仕事柄、会議には付き合わねばなりませんが、何回出席しても、会議には馴染むことができません。
意識の高い人の言った立派な意見に公然と反対したり、水を差したりするのは勇気がいることなので、意識の高い意見を前に、サイレントマジョリティの我々は、本音を無理矢理押し殺し、結局はみんなうまいこと流されてしまい、そんな会議の後、私が感じるのは釈然としない気持ちや虚しさだけです。
会議の中心となった意識のお高い人にひれ伏してしまった駄目な自分に腹を立てつつ、アメリカにいた大勢の、意識の高い意見に公然と抗えなかった「隠れトランプ支持者」に自分を重ね合わせたりもしています。
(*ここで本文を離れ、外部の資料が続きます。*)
Lemma turn_closed : closed s = true -> closed s' = true.
Proof. turn_cases p E. Qed.
Lemma turn_passed : closed s = true -> passed p = false -> passed p' = false.
Proof. turn_cases p E; congruence. Qed.
Lemma turn_running : running s' = running s + Z.b2z (counted p') - Z.b2z (counted p).
Proof. turn_cases p E; lia. Qed.
Lemma turn_lock :
  (holding p = true -> writeLock s = true) ->
  (Nat.b2n (writeLock s') + Nat.b2n (holding p) = Nat.b2n (writeLock s) + Nat.b2n (holding p'))%nat.
Proof. intros Hl. turn_cases p E; rewrite ?Hl by done; try done; by destruct (writeLock _). Qed.
Lemma turn_once :
  (closing p = true -> closeOnce s = OnceRunning) ->
  (Nat.b2n (bool_decide (closeOnce s' = OnceRunning)) + Nat.b2n (closing p)
   = Nat.b2n (bool_decide (closeOnce s = OnceRunning)) + Nat.b2n (closing p'))%nat.
Proof.
  intros Ho. turn_cases p E; rewrite ?Ho by done; try done;
    repeat match goal with H : closeOnce _ = _ |- _ => rewrite H end; done.
Qed.
Lemma turn_finished :
  closeOnce s' = OnceFinished -> closeOnce s = OnceFinished \/ exists err, p = CReturn err.
Proof. turn_cases p E; eauto; intros; simplify_eq; eauto. Qed.
Lemma turn_waiting : wg_waiting s' = true ->
  (wg_waiting s = true /\ (0 < running s -> 0 < running s')) \/
  (p = CWait /\ running s' = running s /\ running s <> 0).
Proof. turn_cases p E; intros Hw; try (left; split; [done|lia]); try (by right).
  left. match goal with H : _ \/ _ |- _ => destruct H as [H|H]; [apply bool_decide_eq_false in H|congruence] end.
  split; [done|lia].
Qed.
Lemma turn_woken : wg_woken s' = true ->
  wg_woken s = true \/ (running s' = 0 /\ wg_waiting s = true).
Proof. turn_cases p E; intros; auto; naive_solver. Qed.
Lemma turn_kept : p <> CWaiting -> wg_waiting s || wg_woken s = true -> wg_waiting s' || wg_woken s' = true.
Proof. turn_cases p E; intros; try done; by rewrite orb_true_r. Qed.
Lemma turn_ended : session_ended s' = true \/ adapter_closed s' = true ->
  session_ended s = true \/ adapter_closed s = true \/ p = CEnd \/ p = CAdapter.
Proof. turn_cases p E; tauto. Qed.
Lemma turn_event : event s = true -> event s' = true \/ exists size, p = RWait size.
Proof. turn_cases p E; eauto. Qed.
Lemma turn_reading : reading p' = true -> reading p = true.
Proof. turn_cases p E. Qed.
Lemma turn_polling :
  closed s' = true -> polling p' = true -> event s' = event s /\ closed s = true /\ polling p = true /\ signalling p = false.
Proof. turn_cases p E; intros; try congruence. Qed.
Lemma turn_store : closed s = false -> closed s' = true -> signalling p' = true.
Proof. turn_cases p E; congruence. Qed.
Lemma turn_signalled : signalling p = true -> event s' = true.
Proof. turn_cases p E. Qed.
End Turn.

(** ** The invariant *)

Definition pc_ok (w : Win) (p : Pc) : Prop :=
  match p with
  | CSetEvent | CWait => closed (tun w) = true
  | CWaiting => closed (tun w) = true /\ wg_waiting (tun w) || wg_woken (tun w) = true
  | CEnd | CAdapter | CReturn _ => closed (tun w) = true /\ count passed (calls w) = 0%nat
  | _ => True
  end.
(* ===== verification/NixTun.v ===== *)
(** The address configuration of the unix tunnel, node/tun/tun_nix.go: the commands it runs, in
    order, and what it makes of their failures.  Its other methods are in
    [Devices]. *)

From S2P Require Import Prelude Netip.

Definition MTU : Z := 1300.

Record Command : Type := mkCommand { path : string; args : list string }.
#[export] Instance Command_eq_dec : EqDecision Command.
Proof. solve_decision. Defined.

(** The commands run so far, oldest first. *)
Record Machine : Type := mkMachine { ran : list Command }.
#[export] Instance Machine_rebuild : Rebuild Machine := {| rebuild := fun m => mkMachine (ran m) |}.

Section NixTun.
(** [exec.Command(...).Run()]: the error the command ends with, if any. *)
Context (run : Command -> option string).

Definition exec (c : Command) : go Machine (option string) := fun m =>
  Done (run c) (m <| ran ::= (fun l => l ++ [c]) |>).

Definition ip (args : list string) : Command := mkCommand "/sbin/ip" args.

Definition link_mtu (name : string) : Command := ip ["link"; "set"; "dev"; name; "mtu"; "1400"]%string.
Definition addr_add (name : string) (addr : Prefix) : Command :=
  ip ["addr"; "add"; addr_string (p_addr addr) +:+ "/32"; "dev"; name]%string.
Definition link_up (name : string) : Command := ip ["link"; "set"; "dev"; name; "up"]%string.
Definition route_add (addr : Prefix) : Command :=
  ip ["route"; "add"; prefix_string (Masked addr); "via"; addr_string (p_addr addr)]%string.

Definition ifconfig (name : string) (addr : Prefix) : Command :=
  mkCommand "/sbin/ifconfig"
    [name; "mtu"; "1400"; addr_string (p_addr addr); addr_string (p_addr addr); "up"]%string.
Definition bsd_route (addr : Prefix) : Command :=
  mkCommand "/sbin/route" ["-n"; "add"; "-net"; prefix_string (Masked addr); addr_string (p_addr addr)]%string.

(** [log.Fatalf] ends the process. *)
Definition ConfigureIPAddress (goos name : string) (addr : Prefix) : go Machine (option string) :=
  if bool_decide (goos = "linux"%string) then
    err ← exec (link_mtu name);
    match err with
    | Some e => mret (Some ("ip link error: " +:+ e))
    | None =>
        err ← exec (addr_add name addr);
        match err with
        | Some e => mret (Some ("ip addr error: " +:+ e))
        | None =>
            err ← exec (link_up name);
            match err with
            | Some e => mret (Some ("ip link error: " +:+ e))
            | None =>
                err ← exec (route_add addr);
                match err with
                | Some e => panic (PanicWith ("route add error: " +:+ e))
                | None => mret None
                end
            end
        end
    end
  else if bool_decide (goos = "darwin"%string) then
    err ← exec (ifconfig name addr);
    match err with
    | Some e => mret (Some ("ifconfig error " +:+ name +:+ ": " +:+ e))
    | None =>
        err ← exec (bsd_route addr);
        match err with
        | Some e => panic (PanicWith ("route add error: " +:+ e))
        | None => mret None
        end
    end
  else mret (Some ("no tun support for: " +:+ goos)).

(** On linux it succeeds exactly when the four commands do, which then have run in this
    order; the first that fails is the last that is run, and a route that cannot be added
    ends the process instead of being reported. *)
Lemma ConfigureIPAddress_linux name addr m :
  match ConfigureIPAddress "linux" name addr m with
  | Done None m' =>
      ran m' = ran m ++ [link_mtu name; addr_add name addr; link_up name; route_add addr] /\
      Forall (fun c => run c = None) [link_mtu name; addr_add name addr; link_up name; route_add addr]
  | Done (Some _) m' => exists done c rest,
      [link_mtu name; addr_add name addr; link_up name] = done ++ c :: rest /\
      ran m' = ran m ++ done ++ [c] /\ Forall (fun c => run c = None) done /\ run c <> None
  | Crash _ m' => run (route_add addr) <> None /\
      ran m' = ran m ++ [link_mtu name; addr_add name addr; link_up name; route_add addr]
  | Blocked _ _ => False
  end.
Proof.
  destruct m as [l]. unfold ConfigureIPAddress. cbn [bool_decide]. unfold mbind, go_bind, exec, mret, go_ret, panic.
  rewrite bool_decide_true by done. cbn.
  destruct (run (link_mtu name)) eqn:E1; cbn.
  { exists [], (link_mtu name), [addr_add name addr; link_up name]. rewrite E1. repeat split; try done; constructor. }
  destruct (run (addr_add name addr)) eqn:E2; cbn.
  { exists [link_mtu name], (addr_add name addr), [link_up name]. rewrite E2.
    split; [done|]. split; [by rewrite <- app_assoc|]. split; [by repeat constructor|done]. }
  destruct (run (link_up name)) eqn:E3; cbn.
  { exists [link_mtu name; addr_add name addr], (link_up name), []. rewrite E3.
    split; [done|]. split; [by rewrite <- !app_assoc|]. split; [by repeat constructor|done]. }
  destruct (run (route_add addr)) eqn:E4; cbn; rewrite <- !app_assoc.
  - split; [congruence|done].
  - split; [done|]. by repeat constructor.
Qed.
End NixTun.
本音なら良いとは限らないのは、百も承知、二百も合点のことです。時に、本音を大切にしようとする余り、本音を通り越した、ただただ野蛮な言動をとるおかしな人たちもいるのも確かです。
でも、綺麗事に毒されて、自分の本音を抑圧して、がんじがらめになるのもつらいもんです。
読んでいただいた方には、観念的すぎて、何が言いたいのか伝わりにくいかも知れませんが、今、『草枕』の「智に働けば角が立つ。情に棹させば流される。意地を通せば窮屈だ 。兎角人の世は住みにくい 」の心境です。
ああ、会議のために時間を費やして、締め切り間近の仕事がどんどん溜まっていくー!